1. The difficulty of the revising a resurfacing relates to the cause of the revision. If it is a loose femoral component, then it could be pretty straight forward. If it is due to metalosis that was allowed to progress over time, it could be extremely difficult due to soft tissue destruction. A cup only revision is going to be much easier for an experienced HR surgeon who is used to working around the femoral head and neck, than for a THR surgeon who is used to amputating those out of the way. The one thing that we have plenty of evidence on, is that THR revisions do not have good success rates, which is why people have always been told to wait as long as possible.
2. A common argument against resurfacing it that the larger head requires a larger acetabular component, which cost you acetabular bone stock, which could be a problem in case of revision. Some studies have shown that this may be less of a problem if an experienced surgeon did the primary resurfacing, since they are careful to use the smallest cup possible in order to preserve acetabular bone stock. A recent study from the HSS in New York showed that, given the same native femoral head size, resurfacing patients tended to end up with smaller acetabular cups and therefore less acetabular bone loss, than patients who received large head THRs.
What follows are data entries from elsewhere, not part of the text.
(** One section of an operator: what it appends, and when it fails. *)
Lemma parse_logs_spec what proto op rls out :
  proto = ProtocolRFC6962 \/ proto = ProtocolStaticCT ->
  (forall out', parse_logs b64 parse_time quote map_order what proto op rls out = Ok out' ->
     exists ls, out' = out ++ ls /\ Forall2 (describes b64 parse_time) (map (fun r => (ro_Name op, proto, r)) rls) ls) /\
  (is_ok (parse_logs b64 parse_time quote map_order what proto op rls out) = true <-> Forall (has_id b64) rls).
Proof.
  intros Hp. revert out. induction rls as [|rl rls IH]; intros out; cbn [parse_logs map].
  { split; [intros out' [= <-]; exists []; by rewrite app_nil_r|]. split; [by constructor|done]. }
  rewrite Forall_cons, <- (build_log_ok rl (ro_Name op) proto).
  destruct (buildLog b64 parse_time map_order rl (ro_Name op) proto) as [l|e|] eqn:Eb; cbn [wrap_err bind_res is_ok].
  - destruct (IH (out ++ [l])) as [H1 H2]. split; [|by rewrite H2; naive_solver].
    intros out' (ls & -> & Hls)%H1. exists (l :: ls). rewrite <- app_assoc. split; [done|].
    constructor; [by apply build_log_spec|done].
  - split; [done|]. naive_solver.
  - split; [done|]. naive_solver.
Qed.

Lemma parse_operators_spec raw out :
  (forall out', parse_operators b64 parse_time quote map_order raw out = Ok out' ->
     exists ls, out' = out ++ ls /\ Forall2 (describes b64 parse_time) (listed raw) ls) /\
  (is_ok (parse_operators b64 parse_time quote map_order raw out) = true <-> Forall (fun e => has_id b64 e.2) (listed raw)).
Proof.
  revert out. induction raw as [|op raw IH]; intros out; cbn [parse_operators].
  { split; [intros out' [= <-]; exists []; by rewrite app_nil_r|]. split; [by constructor|done]. }
  change (listed (op :: raw)) with ((map (fun r => (ro_Name op, ProtocolRFC6962, r)) (ro_Logs op) ++
    map (fun r => (ro_Name op, ProtocolStaticCT, r)) (ro_TiledLogs op)) ++ listed raw).
  rewrite !Forall_app, !Forall_map. cbn [snd].
  destruct (parse_logs_spec "log" ProtocolRFC6962 op (ro_Logs op) out ltac:(by left)) as [A1 A2].
  destruct (parse_logs _ _ _ _ "log" _ op _ out) as [out1|e|] eqn:E1; cbn [bind_res is_ok] in *;
    [|split; [done|]; naive_solver..].
  destruct (A1 _ eq_refl) as (ls1 & -> & D1). clear A1.
  destruct (parse_logs_spec "tiled_log" ProtocolStaticCT op (ro_TiledLogs op) (out ++ ls1) ltac:(by right)) as [B1 B2].
  destruct (parse_logs _ _ _ _ "tiled_log" _ op _ (out ++ ls1)) as [out2|e|] eqn:E2; cbn [bind_res is_ok] in *;
    [|split; [done|]; naive_solver..].
  destruct (B1 _ eq_refl) as (ls2 & -> & D2). clear B1.
  destruct (IH ((out ++ ls1) ++ ls2)) as [C1 C2]. split; [|rewrite C2; naive_solver].
  intros out' (ls & -> & D)%C1. exists ((ls1 ++ ls2) ++ ls). rewrite !app_assoc. split; [done|].
  by apply Forall2_app; [apply Forall2_app|].
Qed.

End ParseSpec.
(* ===== verification/Catalog.v ===== *)
(** internal/ingestion/multilog.go: the logs an IngestAll request selects. The
    filters of multilog.go overwrite the catalog's own array; those of
    internal/ctlist build a new one. *)

From S2P Require Import Prelude GoStd Ctlist Worker.

(** ** Specification *)

(** A list in a request that is empty does not filter. *)
Definition any_or (l : list string) (x : string) : bool :=
  match l with [] => true | _ :: _ => bool_decide (x ∈ l) end.

(** The log passes every filter of the request. *)
Definition wanted (req : IngestAllRequest) (lg : Log) : bool :=
  IsUsable lg && any_or (rq_Protocols req) (lg_Protocol lg) && any_or (rq_Operators req) (lg_Operator lg) &&
  match rq_ExcludedOperators req with [] => true | ops => negb (bool_decide (lg_Operator lg ∈ ops)) end &&
  (String.eqb (rq_DescriptionContains req) "" || contains (lg_Description lg) (rq_DescriptionContains req)).

(** ** Lemmas *)

#[local] Abbreviation filter_b keep := (filter (fun l : Log => keep l = true)).

(** The written prefix never overtakes the reader. *)
Lemma filter_in_place_spec keep n i w arr arr' w' :
  (w <= i)%nat -> n = length (drop i arr) -> filter_in_place keep n i w arr = (arr', w') ->
  take w' arr' = take w arr ++ filter_b keep (drop i arr).
Proof.
  revert i w arr. induction n as [|n IH]; intros i w arr Hw Hn; cbn [filter_in_place].
  { intros [= <- <-]. destruct (drop i arr); [by rewrite app_nil_r|done]. }
  destruct (arr !! i) as [lg|] eqn:Ei; [|rewrite length_drop in Hn; apply lookup_ge_None in Ei; lia].
  assert (Hi : (i < length arr)%nat) by (by apply lookup_lt_Some in Ei).
  rewrite (drop_S _ _ _ Ei) in Hn |- *. cbn [length] in Hn.
  destruct (keep lg) eqn:Ek; intros H%IH; try lia.
  - rewrite H, filter_cons_True, drop_insert_lt by (done || lia).
    rewrite (take_S_r _ _ lg) by (apply list_lookup_insert_eq; lia).
    by rewrite take_insert_ge, <- (assoc_L (++)) by lia.
  - rewrite drop_insert_lt by lia. by injection Hn.
  - rewrite H, filter_cons_False by (by rewrite Ek). done.
Qed.

(** Overwriting the array filters it. *)
Lemma in_place_filter keep catalog : in_place keep catalog = filter_b keep catalog.
Proof.
  unfold in_place. destruct (filter_in_place _ _ _ _ _) as [arr w] eqn:E.
  apply filter_in_place_spec in E; [|lia|done]. by rewrite E, drop_0.
Qed.

Lemma filter_true keep (l : list Log) : (forall x, keep x = true) -> filter_b keep l = l.
Proof. intros Hk. induction l as [|x l IH]; [done|]. rewrite filter_cons_True, IH; auto. Qed.

Lemma filter_decide (P : Log -> Prop) `{!forall x, Decision (P x)} keep (l : list Log) :
  (forall x, P x <-> keep x = true) -> filter P l = filter_b keep l.
Proof. intros Hk. by apply list_filter_iff. Qed.

(** The steps of select_catalog, each a filter of its own predicate. *)
Lemma by_protocol ps catalog :
  match ps with [] => catalog | p :: ps => FilterByProtocol catalog (p :: ps) end = filter_b (fun l => any_or ps (lg_Protocol l)) catalog.
Proof.
  destruct ps as [|p ps]; [by rewrite filter_true|]. apply filter_decide. intros x. cbn [any_or].
  rewrite bool_decide_eq_true. by rewrite elem_of_list_to_set.
Qed.

Lemma by_operators ops catalog :
  match ops with [] => catalog | o :: ops => filterByOperators catalog (o :: ops) end = filter_b (fun l => any_or ops (lg_Operator l)) catalog.
Proof.
  destruct ops as [|o ops]; [by rewrite filter_true|]. unfold filterByOperators. rewrite in_place_filter.
  apply filter_decide. intros x. cbn [any_or]. by rewrite !bool_decide_eq_true, elem_of_list_to_set.
Qed.

Lemma excluding ops catalog :
  match ops with [] => catalog | o :: ops => FilterExcludeOperators catalog (o :: ops) end =
  filter_b (fun l => match ops with [] => true | o :: ops => negb (bool_decide (lg_Operator l ∈ o :: ops)) end) catalog.
Proof.
  destruct ops as [|o ops]; [by rewrite filter_true|]. apply filter_decide. intros x.
  rewrite negb_true_iff, bool_decide_eq_false. by rewrite elem_of_list_to_set.
Qed.

Lemma by_description substr catalog :
  (if String.eqb substr "" then catalog else filterByDescription catalog substr) =
  filter_b (fun l => String.eqb substr "" || contains (lg_Description l) substr) catalog.
Proof.
  destruct (String.eqb substr ""); [by rewrite filter_true|]. unfold filterByDescription. by rewrite in_place_filter.
Qed.

Lemma filter_twice (p q : Log -> bool) (l : list Log) : filter_b q (filter_b p l) = filter_b (fun x => p x && q x) l.
Proof. rewrite list_filter_filter. apply list_filter_iff. intros x. rewrite andb_true_iff. naive_solver. Qed.

(** ** Properties *)

(** C35. The filters of IngestAll, in the order the code runs them and though
    two of them overwrite the catalog they read, select exactly the logs that
    pass every filter of the request, in catalog order; when none does the
    request is refused. *)
Theorem select_catalog_exact (req : IngestAllRequest) (catalog : list Log) :
  select_catalog req catalog =
  match filter (fun lg => wanted req lg = true) catalog with
  | [] => Err (Wrap "NotFound" (Errorf "no logs match the requested filters"))
  | logs => Ok logs
  end.
Proof.
  unfold select_catalog. cbv zeta. rewrite by_protocol, by_operators, excluding, by_description. unfold FilterUsable.
  rewrite !filter_twice. rewrite (list_filter_iff _ (fun lg => wanted req lg = true)). 1: by case_match.
  intros lg. unfold wanted. by rewrite !andb_assoc.
Qed.
Lemma iss_stmt_only {A} path (f : issuer_db -> res A * issuer_db) s0 : pres (issuers_only s0) (iss_stmt path f).
Proof.
  apply pres_step. intros s Hs. destruct (issdbs s !! path) as [d|]; [|done]. destruct (f d) as [r d'].
  eapply issuers_only_trans; [exact Hs|]. split; try done. exists []. by rewrite app_nil_r.
Qed.

Lemma upsert_only path fp cn org country s0 : pres (issuers_only s0) (UpsertIssuer path fp cn org country).
Proof.
  unfold UpsertIssuer. apply pres_bind; [apply pres_attempt, iss_stmt_only|].
  intros [id|[]]; auto using iss_stmt_only with pres.
Qed.

Lemma logf_only line s0 : pres (issuers_only s0) (logf line).
Proof.
  intros s Hs. apply wp_logf. eapply issuers_only_trans; [exact Hs|]. split; try done. by exists [line].
Qed.

Lemma upsert_infos_wp results cache s :
  wp (upsert_infos issuerPath results cache) (fun r s' => issuers_only s s' /\ forall e, r <> Err e) s.
Proof.
  revert cache s. induction results as [|[fp info] results IH]; intros cache s; cbn [upsert_infos].
  { apply wp_ret. split; [apply issuers_only_refl|done]. }
  assert (Hgo : forall cache s1, issuers_only s s1 ->
    wp (upsert_infos issuerPath results cache) (fun r s' => issuers_only s s' /\ forall e, r <> Err e) s1).
  { intros cache' s1 H1. eapply wp_mono; [apply IH|]. intros r s' [H2 He]. split; [by eapply issuers_only_trans|done]. }
  apply wp_bind, wp_attempt. eapply wp_mono; [apply (upsert_only _ _ _ _ _ s), issuers_only_refl|].
  intros [id|e|] s1 H1; [by apply Hgo| |done]. apply wp_bind, wp_logf, Hgo.
  eapply issuers_only_trans; [done|]. split; try done. by eexists [_].
Qed.

Lemma prefetch_wp leaves client cache s :
  wp (prefetchIssuersLog std_parse ct_parse issuerPath leaves client cache)
     (fun r s' => issuers_only s s' /\ forall e, r <> Err e) s.
Proof.
  unfold prefetchIssuersLog. destruct (new_fps _ _ _) as [|fp fps]; [|apply upsert_infos_wp].
  apply wp_ret. split; [apply issuers_only_refl|done].
Qed.

(** *** The fate of an entry *)

(** The row of an entry that parses, whatever the issuers. *)
Definition leaf_row (leaf : LogLeaf) (x : Subject) : Prop :=
  exists cache, processLogLeaf std_parse ct_parse leaf (lg_LogID lg) cache = Ok x.

(** A log line that says the entry was dropped: it does not parse, or its
    month's database could not be opened or written. *)
Definition loss_line (leaf : LogLeaf) (line : string) : Prop :=
  (exists cache e, processLogLeaf std_parse ct_parse leaf (lg_LogID lg) cache = Err e /\ line = skip_line lg leaf e) \/
  exists x e, leaf_row leaf x /\
    (line = open_line lg (certMonth (NotBefore x)) e \/ line = insert_line lg (certMonth (NotBefore x)) e).

(** The entry is in its month under [dir], or its loss was logged since [s]. *)
Definition fate (dir : string) (s s' : store) (leaf : LogLeaf) : Prop :=
  (exists x, leaf_row leaf x /\ kept dir s' x) \/ exists line, loss_line leaf line /\ said s s' line.

Lemma kept_mono dir s s' x : grew dir s s' -> kept dir s x -> kept dir s' x.
Proof. intros Hg. apply Hg. Qed.

Lemma fate_mono dir s0 s s1 s2 leaf : grew dir s0 s -> fate dir s s1 leaf -> grew dir s1 s2 -> fate dir s0 s2 leaf.
Proof.
  intros H0 [(x & Hx & Hk)|(line & Hl & Hs)] H2; [left; exists x|right; exists line].
  - split; [done|]. by eapply kept_mono.
  - split; [done|]. eapply said_mono_l; [done|]. by eapply said_mono_r.
Qed.

(** The rows of a page: one per entry that parses, the others are logged. *)
Lemma page_subjects_wp leaves cache s :
  wp (page_subjects std_parse ct_parse lg leaves cache)
     (fun r s' => issuers_only s s' /\ issdbs s' = issdbs s /\ (forall e, r <> Err e) /\
        forall subjects, r = Ok subjects -> forall leaf, leaf ∈ leaves ->
          (exists x, x ∈ subjects /\ leaf_row leaf x) \/ exists line, loss_line leaf line /\ said s s' line) s.
Proof.
  revert s. induction leaves as [|leaf leaves IH]; intros s; cbn [page_subjects].
  { apply wp_ret. split_and!; [apply issuers_only_refl|done|done|]. by intros subjects _ leaf ?%elem_of_nil. }
  destruct (processLogLeaf std_parse ct_parse leaf (lg_LogID lg) cache) as [x|e|] eqn:E.
  - apply wp_bind. eapply wp_mono; [apply IH|]. intros [rest|e|] s' (Ho & Hi & He & Hall).
    + apply wp_ret. split_and!; [done|done|done|]. intros subjects [= <-] leaf' [->|Hl]%elem_of_cons.
      * left. exists x. split; [by left|]. by exists cache.
      * destruct (Hall rest eq_refl leaf' Hl) as [(y & Hy & Hr)|Hr]; [left|by right]. exists y. split; [by right|done].
    + by destruct (He e).
    + by split_and!.
  - apply wp_bind, wp_logf. pose proof (grew_log "" s (skip_line lg leaf e)) as Hg.
    eapply wp_mono; [apply IH|]. intros r s' (Ho & Hi & He & Hall).
    assert (Hos : issuers_only s (add_log (skip_line lg leaf e) s)) by (split; try done; by exists [skip_line lg leaf e]).
    split_and!; [by eapply issuers_only_trans|done|done|]. intros subjects Hr leaf' [->|Hl]%elem_of_cons.
    + right. exists (skip_line lg leaf e). split; [left; by exists cache, e|].
      eapply said_mono_r; [apply said_log|]. by apply (issuers_only_grew "").
    + destruct (Hall subjects Hr leaf' Hl) as [?|(line & H1 & H2)]; [by left|right]. exists line. split; [done|].
      by eapply said_mono_l.
  - intros fl. cbn. split_and!; [apply issuers_only_refl|done..].
Qed.

(** *** The months of a page *)

(** The row is stored, or its month's failure was logged. *)
Definition row_fate (dir : string) (s s' : store) (x : Subject) : Prop :=
  kept dir s' x \/
  exists e line, (line = open_line lg (certMonth (NotBefore x)) e \/ line = insert_line lg (certMonth (NotBefore x)) e) /\
    said s s' line.

Lemma row_fate_mono dir s0 s s1 s2 x :
  grew dir s0 s -> row_fate dir s s1 x -> grew dir s1 s2 -> row_fate dir s0 s2 x.
Proof.
  intros H0 [Hk|(e & line & Hl & Hs)] H2; [left; by eapply kept_mono|right].
  exists e, line. split; [done|]. eapply said_mono_l; [done|]. by eapply said_mono_r.
Qed.

Lemma pool_ok_log p s line : pool_ok p s -> pool_ok p (add_log line s).
Proof. by intros [H1 H2]. Qed.

(** Where the insertions of a page leave the store and the pool. *)
Definition page_post (pool : SubjectDBPool) (s : store) (ok : Subject -> Prop) (r : res SubjectDBPool) (s' : store) : Prop :=
  grew (activeDir pool) s s' /\ same_tables s s' /\ (forall e, r <> Err e) /\
  forall pool', r = Ok pool' ->
    pool_le pool pool' /\ pool_ok pool' s' /\ forall x, ok x -> row_fate (activeDir pool) s s' x.

(** One step of the loop before the rest of it. *)
Lemma page_post_step pool pool1 s s1 r s' (now rest : Subject -> Prop) :
  grew (activeDir pool) s s1 -> same_tables s s1 -> pool_le pool pool1 ->
  (forall x, now x -> row_fate (activeDir pool) s s1 x) ->
  page_post pool1 s1 rest r s' -> page_post pool s (fun x => now x \/ rest x) r s'.
Proof.
  intros Hg [T1 T2] Hle Hnow (Hg' & [T3 T4] & He & Hok). rewrite (pl_dir _ _ Hle) in *.
  split; [by etransitivity|]. split; [split; congruence|]. split; [done|]. intros pool' Hr.
  destruct (Hok pool' Hr) as (Hle' & Hpo & Hrest). split; [by etransitivity|]. split; [done|].
  intros x [Hx|Hx].
  - by apply (row_fate_mono _ s s s1 s'); [|apply Hnow|].
  - by apply (row_fate_mono _ s s1 s' s'); [|apply Hrest|].
Qed.

Lemma insert_page_wp pool subjects months s :
  pool_ok pool s ->
  wp (insert_page lg pool subjects months)
     (page_post pool s (fun x => x ∈ subjects /\ certMonth (NotBefore x) ∈ months)) s.
Proof.
  revert pool s. induction months as [|m months IH]; intros pool s Hp; cbn [insert_page].
  { apply wp_ret. split; [done|]. split; [done|]. split; [done|]. intros ? [= <-]. split; [done|]. split; [done|].
    by intros x [_ ?%elem_of_nil]. }
  assert (Hfin : forall pool1 s1, grew (activeDir pool) s s1 -> same_tables s s1 -> pool_le pool pool1 -> pool_ok pool1 s1 ->
    (forall x, x ∈ subjects -> certMonth (NotBefore x) = m -> row_fate (activeDir pool) s s1 x) ->
    wp (insert_page lg pool1 subjects months)
       (page_post pool s (fun x => x ∈ subjects /\ certMonth (NotBefore x) ∈ m :: months)) s1).
  { intros pool1 s1 Hg Ht Hle Hp1 Hnow. eapply wp_mono; [by apply IH|]. intros r s' H1.
    apply (page_post_step pool pool1 s s1 r s' (fun x => x ∈ subjects /\ certMonth (NotBefore x) = m)) in H1;
      [|done..|intros x [Hx Hm]; exact (Hnow x Hx Hm)].
    destruct H1 as (A & B & D & E). split; [done|]. split; [done|]. split; [done|]. intros pool' Hr.
    destruct (E pool' Hr) as (F & G & K). split; [done|]. split; [done|].
    intros x [Hx [E0|Hm]%elem_of_cons]; apply K; [by left|by right]. }
  apply wp_bind, wp_attempt. eapply wp_mono; [by apply get_or_open_wp|].
  intros r s1 (Hg & Ht & Hp1 & Hopen). destruct r as [pool1|e|].
  - destruct (Hopen pool1 eq_refl) as (Hle & Hm & Hpo). apply wp_bind, wp_attempt.
    rewrite (pl_dir _ _ Hle).
    eapply wp_mono; [rewrite <- (pl_dir _ _ Hle); apply insert_wp; [done|done|]|].
    { intros x Hx. by apply list_elem_of_filter in Hx as [Hx _]. }
    intros r s2 (Hg2 & [T1 T2] & Hp2 & Hok). rewrite (pl_dir _ _ Hle) in *.
    assert (Hg02 : grew (activeDir pool) s s2) by (by etransitivity).
    assert (Ht02 : same_tables s s2) by (destruct Ht; split; congruence).
    destruct r as [[]|e|]; [| |split; [done|]; by split].
    + apply wp_bind, wp_ret, Hfin; [done..|]. intros x Hx Hmx. left. apply Hok; [done|]. by apply list_elem_of_filter.
    + apply wp_bind, wp_logf. apply Hfin; [etransitivity; [done|apply grew_log]|done|done|by apply pool_ok_log|].
      intros x Hx Hmx. right. exists e, (insert_line lg m e). split; [right; by rewrite Hmx|].
      eapply said_mono_l; [done|apply said_log].
  - apply wp_bind, wp_logf. apply Hfin; [etransitivity; [done|apply grew_log]|done|done|by apply pool_ok_log|].
    intros x Hx Hmx. right. exists e, (open_line lg m e). split; [left; by rewrite Hmx|].
    eapply said_mono_l; [done|apply said_log].
  - split; [done|]. by split.
Qed.

(** *** A whole page *)

(** The cursor and session count after a page. *)
Definition next_cursor (leaves : list LogLeaf) : Z := wrap64 (last_idx leaves + 1).

(** What the page [leaves] leaves in the store, from [s]: a progress row only
    moves past the page when every entry of it has its fate. *)
Record stored (dir : string) (s : store) (d : progress_db) (total : Z) (leaves : list LogLeaf) (s' : store) : Prop := {
  st_grew : grew dir s s';
  st_progs : forall q, q <> progressPath -> progs s' !! q = progs s !! q;
  st_cursor : exists d', progs s' !! progressPath = Some d' /\ progress_wf d' /\
    (cursors d' = cursors d \/
     cursors d' = spec_call (CallUpdate (lg_LogID lg) (next_cursor leaves) total) (cursors d) /\
     forall leaf, leaf ∈ leaves -> fate dir s s' leaf) }.

Definition cursors_kept (d : progress_db) (s' : store) : Prop :=
  exists d', progs s' !! progressPath = Some d' /\ progress_wf d' /\ cursors d' = cursors d.

Definition store_post (p : wparams) (pool : SubjectDBPool) (w : wstate (C := C)) (client : C) (leaves : list LogLeaf)
    (s : store) (d : progress_db) (r : res (SubjectDBPool * wstate (C := C) * option LogProgress)) (s' : store) : Prop :=
  stored (activeDir pool) s d (p_runTotal p + (w_session w + Z.of_nat (length leaves))) leaves s' /\
  (forall e, r <> Err e) /\ (is_ok r = false -> cursors_kept d s') /\
  forall pool' w' ev, r = Ok (pool', w', ev) ->
    pool_le pool pool' /\ pool_ok pool' s' /\ (forall leaf, leaf ∈ leaves -> fate (activeDir pool) s s' leaf) /\
    w_client w' = client /\ w_cursor w' = next_cursor leaves /\ w_session w' = w_session w + Z.of_nat (length leaves).

Lemma months_of_subjects subjects x :
  x ∈ subjects -> certMonth (NotBefore x) ∈ page_months month_order subjects.
Proof.
  intros Hx. unfold page_months. rewrite Horder. apply elem_of_elements, elem_of_list_to_set.
  exact (list_elem_of_fmap_2 (fun s => monthKey (NotBefore s)) subjects x Hx).
Qed.

Lemma stored_same dir s d total leaves s' :
  progs s !! progressPath = Some d -> progress_wf d -> grew dir s s' -> progs s' = progs s ->
  stored dir s d total leaves s'.
Proof.
  intros Hd Hw Hg Hp. split; [done|by intros; rewrite Hp|]. exists d. rewrite Hp. split; [done|]. split; [done|by left].
Qed.
(* ===== verification/SystemSafe.v ===== *)
(** The ingestion system never forgets an acknowledged entry: the invariant of
    System.v and its preservation by every step. *)

From S2P Require Import Prelude GoStd Sha256 FileSys CtlogParse CtlogClient Sql SubjectDB Dedup FlushFrame Progress Ctlist.
From S2P Require Import LogClient Leaf Worker WorkerSafe System.

#[local] Open Scope sql_scope.

(** ** Lemmas *)

(** *** The start of a worker keeps the counters *)

Definition zero_counters : counters := mkCounters 0 0 0.

Definition count (m : gmap bytes counters) (id : bytes) : counters := default zero_counters (m !! id).

(** Every log counts what it counted; a new row counts nothing. *)
Definition same_counts (m m' : gmap bytes counters) : Prop :=
  forall id, c_next (count m' id) = c_next (count m id) /\ c_total (count m' id) = c_total (count m id).

Lemma same_counts_create init m : same_counts m (spec_call (CallGetOrCreate init) m).
Proof.
  intros id. cbn. destruct (m !! LI_LogID init) as [k0|] eqn:E; [done|]. unfold count.
  destruct (decide (id = LI_LogID init)) as [->|Hne]; [by rewrite lookup_insert_eq, E|by rewrite lookup_insert_ne].
Qed.

Lemma same_counts_tree id0 size m : same_counts m (spec_call (CallSetTree id0 size) m).
Proof.
  intros id. cbn. unfold count. destruct (decide (id = id0)) as [->|Hne]; [|by rewrite lookup_alter_ne].
  rewrite lookup_alter_eq. destruct (m !! id0) as [k|]; [|done]. cbn. by destruct (c_tree k =? 0).
Qed.

Section Start.

Context {C : Type} `{LogClient C}.
Context (clock : Z -> string) (progressPath : string) (lg : Log) (req : IngestAllRequest) (progressEvery : Z).

(** The store after a start, and the worker when there is one. *)
Definition start_post (client : C) (s : store) (d : progress_db) (r : res (LogProgress + wparams * wstate (C := C))) (s' : store) : Prop :=
  exists d', s' = set_prog progressPath d' s /\ progress_wf d' /\ same_counts (cursors d) (cursors d') /\
    forall p w, r = Ok (inr (p, w)) ->
      let k := count (cursors d) (lg_LogID lg) in
      w_client w = client /\ w_cursor w = c_next k /\ w_session w = 0 /\ p_runTotal p = c_total k /\
      TreeSize client = Ok (p_treeSize p) /\ p_totalTarget p = rq_BatchSizePerLog req /\
      is_Some (cursors d' !! lg_LogID lg).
3. It is possible that a THR can have a greater range of motion than an HR. Since the femoral neck has been replaced by a narrower metal junction, the THR can move farther in all directions before impinging on the edge of the cup. This is visually clear, and has been proven in cadaver studies. However, potential range of motion in a THR is not relevant if there is a small head that can dislocate when the range of motion is pushed, unlike an HR.
Once again, these are just my non-medical opinions, but it might show why a person could hear conflicting statements on these topics.